The different requirements of such important industries have been taken as a reference to determine the Twin-Control concept and architecture. Apart from that, both use cases will be used for the evaluation of the different features of Twin-Control, not only at technical level, but also by studying the impact caused by the features in the end-users. For each automotive and aerospace sector, a tandem of end-users composed by a part manufacturer and one of its machine tool providers will be involved in this industrial validation (Fig. 2.11). Three machines will be monitored on each end-user installation to apply fleet-based knowledge management.

Fig. 2.11

Industrial validation and demonstration in two industries: aerospace and automotive

• For aerospace, Twin-Control will be implemented in several Gepro system machines in MASA Aerospace installations, in Logroño (Spain). Gepro system develops big-sized gantry type multi-spindle machine tools with which MASA aerospace machines medium-to-big size aircraft parts.

• For automotive, Twin-Control will be implemented in several COMAU machine tools located in Renault plant at Cleon (France). In the manufacturing line selected for the automotive demonstration scenario, COMAU machine tools (medium-sized high-speed machining centres) are applied by Renault to machine housings of gearboxes.
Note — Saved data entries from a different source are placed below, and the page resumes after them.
(* ===== verification/Workspace.v ===== *)
(** * Workspace policies and slots ([crates/domain/src/workspace.rs]) *)

From stdpp Require Import strings.
From S2P Require Import Prelude RustStr Ordered Model Path.
#[local] Open Scope Z_scope.
#[local] Open Scope rust_scope.

Inductive WorkspaceError :=
  | InvalidPath (e : LocalPathError)
  | PersistentRequiresRepositoryScope
  | PersistentWithoutRoot
  | EphemeralWithRoot (root : str)
  | PersistentWithoutSlot
  | EphemeralWithSlot (slot : Z)
  | SlotNotPositive.
#[global] Instance WorkspaceError_eq_dec : EqDecision WorkspaceError.
Proof. solve_decision. Defined.

Inductive WorkspaceKind := KEphemeral | KPersistent.
#[global] Instance WorkspaceKind_eq_dec : EqDecision WorkspaceKind.
Proof. solve_decision. Defined.

Definition kind_is_persistent (k : WorkspaceKind) : bool :=
  match k with KPersistent => true | KEphemeral => false end.

Definition WorkspaceKind_display (k : WorkspaceKind) : str :=
  match k with KEphemeral => lit "ephemeral" | KPersistent => lit "persistent" end.

Definition WorkspaceKind_from_str (s : str) : result WorkspaceKind ValidationError :=
  let t := to_ascii_lowercase (trim s) in
  if bool_decide (t = lit "ephemeral") then Ok KEphemeral
  else if bool_decide (t = lit "persistent") then Ok KPersistent
  else Err (Unrecognised "a workspace mode" t).

(** ** What a policy asks for *)

Inductive WorkspacePolicy :=
  | WEphemeral
  | WPersistent (root : LocalAbsolutePath).
#[global] Instance WorkspacePolicy_eq_dec : EqDecision WorkspacePolicy.
Proof. solve_decision. Defined.

Definition wp_kind (w : WorkspacePolicy) : WorkspaceKind :=
  match w with WEphemeral => KEphemeral | WPersistent _ => KPersistent end.

Definition wp_root (w : WorkspacePolicy) : option LocalAbsolutePath :=
  match w with WEphemeral => None | WPersistent root => Some root end.

Definition wp_is_persistent (w : WorkspacePolicy) : bool := kind_is_persistent (wp_kind w).

Definition wp_permitted_for (w : WorkspacePolicy) (s : TargetScope) : result () WorkspaceError :=
  match s with
  | ScopeRepository => Ok tt
  | ScopeOrganization =>
      if wp_is_persistent w then Err PersistentRequiresRepositoryScope else Ok tt
  end.

Definition wp_persistent (root : LocalAbsolutePath) (s : TargetScope)
    : result WorkspacePolicy WorkspaceError :=
  let policy := WPersistent root in
  let? _ := wp_permitted_for policy s in
  Ok policy.

Definition wp_from_persisted (k : WorkspaceKind) (root : option LocalAbsolutePath)
    (s : TargetScope) : result WorkspacePolicy WorkspaceError :=
  match k, root with
  | KEphemeral, None => Ok WEphemeral
  | KEphemeral, Some root => Err (EphemeralWithRoot (text root))
  | KPersistent, None => Err PersistentWithoutRoot
  | KPersistent, Some root => wp_persistent root s
  end.

(** ** What an attempt holds *)

Inductive AttemptWorkspace :=
  | AEphemeral
  | APersistentSlot (slot : Z).
#[global] Instance AttemptWorkspace_eq_dec : EqDecision AttemptWorkspace.
Proof. solve_decision. Defined.

(** The slot is a [NonZeroU16]. *)
Definition valid_aw (w : AttemptWorkspace) : Prop :=
  match w with AEphemeral => True | APersistentSlot slot => nonzero_u16 slot end.

Definition aw_from_persisted (k : WorkspaceKind) (slot : option Z)
    : result AttemptWorkspace WorkspaceError :=
  match k, slot with
  | KEphemeral, None => Ok AEphemeral
  | KEphemeral, Some slot => Err (EphemeralWithSlot slot)
  | KPersistent, None => Err PersistentWithoutSlot
  | KPersistent, Some slot =>
      if bool_decide (slot = 0) then Err SlotNotPositive else Ok (APersistentSlot slot)
  end.

Definition aw_kind (w : AttemptWorkspace) : WorkspaceKind :=
  match w with AEphemeral => KEphemeral | APersistentSlot _ => KPersistent end.

Definition aw_slot_number (w : AttemptWorkspace) : option Z :=
  match w with AEphemeral => None | APersistentSlot slot => Some slot end.

Definition aw_is_persistent (w : AttemptWorkspace) : bool := kind_is_persistent (aw_kind w).

Definition slot_directory_name (w : AttemptWorkspace) : option str :=
  (λ slot, lit "s" ++ show_uint slot) <$> aw_slot_number w.

(** ** Round trips *)

Lemma aw_roundtrip w : valid_aw w → aw_from_persisted (aw_kind w) (aw_slot_number w) = Ok w.
Proof.
  destruct w as [|slot]; simpl; [done|]. intros Hs.
  rewrite bool_decide_eq_false_2; [done|]. zarith.
Qed.

Lemma wp_roundtrip w s :
  wp_permitted_for w s = Ok tt → wp_from_persisted (wp_kind w) (wp_root w) s = Ok w.
Proof. destruct w as [|root]; simpl; [done|]. unfold wp_persistent. by intros ->. Qed.

Lemma wp_from_persisted_permitted k root s w :
  wp_from_persisted k root s = Ok w → wp_permitted_for w s = Ok tt.
Proof.
  unfold wp_from_persisted, wp_persistent. destruct s; intros H; cases; by repeat case_match.
Qed.

Lemma aw_from_persisted_ok k slot w :
  (∀ s, slot = Some s → in_u16 s) →
  aw_from_persisted k slot = Ok w ↔ valid_aw w ∧ aw_kind w = k ∧ aw_slot_number w = slot.
Proof.
  intros Hs. split.
  - intros H. destruct k, slot as [s|]; simplify_eq/=; [done|]. cases. breflect.
    simpl. split_and!; [|done..]. specialize (Hs s eq_refl). zarith.
  - intros (Hv & <- & <-). by apply aw_roundtrip.
Qed.

Lemma aw_from_persisted_kind k slot w : aw_from_persisted k slot = Ok w → aw_kind w = k.
Proof. intros H. destruct k, slot as [s|]; simplify_eq/=; [done|]. cases. done. Qed.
The three main results of the project, presented in this chapter, have been evaluated in both validation scenarios, following a specific approach defined for Twin-Control project. Different Scenarios of Use have been defined by end-users, and the different functionalities that affect each scenario are independently evaluated. For each scenario, key performance indicators (KPIs) are defined to evaluate the impact of each Twin-Control feature implementation. The proposed scenarios are:

• Scenario of Use 1: Machine tool design. The simulation capabilities developed in Twin-Control can improve the product development process of machine tool builders.

• Scenario of Use 2: Machining process design. Twin-Control process simulation feature provides the chance to optimize process definitions of part manufacturers at design stage and, hence, minimize set-up times and reduce scrap parts in this process.

• Scenario of Use 3: Process control. Suited for operator level in part manufacturer’s workshop, the Twin-Control monitoring and control device enhanced by embedded simulation models allow a better control of the manufacturing process.

• Scenario of Use 4: Maintenance. Fleet knowledge system developed in Twin-Control will lead to a better maintenance strategy for end-users.

• Scenario of Use 5: Quality. The combination of process and quality monitoring leads to a better control of part quality by reducing the amount of time spent in measurements.

Apart from that, three additional use cases have been defined this time for dissemination purposes. Twin-Control has been implemented in three pilot lines at reference-manufacturing research locations: The Advance Manufacturing Research Centre with Boing (AMRC) at Sheffield, United Kingdom, The Eta-Factory at Darmstadt, Germany, and the CFAA at Bilbao, Spain. Twin-Control can be presented to industrial partners in these relevant environments. Indeed, during the project, workshops have been organized at each pilot line (Fig. 2.12).

Fig. 2.12

Twin-Control dissemination activities in relevant pilot lines: a Johannes Sossenhiemer (Technical University of Darmstadt) presents Twin-Control features linked with energy efficiency at the ETA-Factory (Darmstadt, Germany). b Luke Berglind (University of Sheffield) presents a demonstration of the integration of process models with monitored data at the Advanced Manufacturing Research Centre with Boing (Sheffield, UK)

4 Conclusions

Twin-Control (http://twincontrol.eu/) is a new concept for machining process performance optimization, covering ICT-related features like Digital Twin, condition monitoring, fleet data management and model-based control. This section presents the concept behind Twin-Control and the proposed architecture, defined after gathering requirements from end-users involved in the project. In addition, the industrial evaluation approach is also introduced. In the next chapters of the book, the presented features will be defined in detail.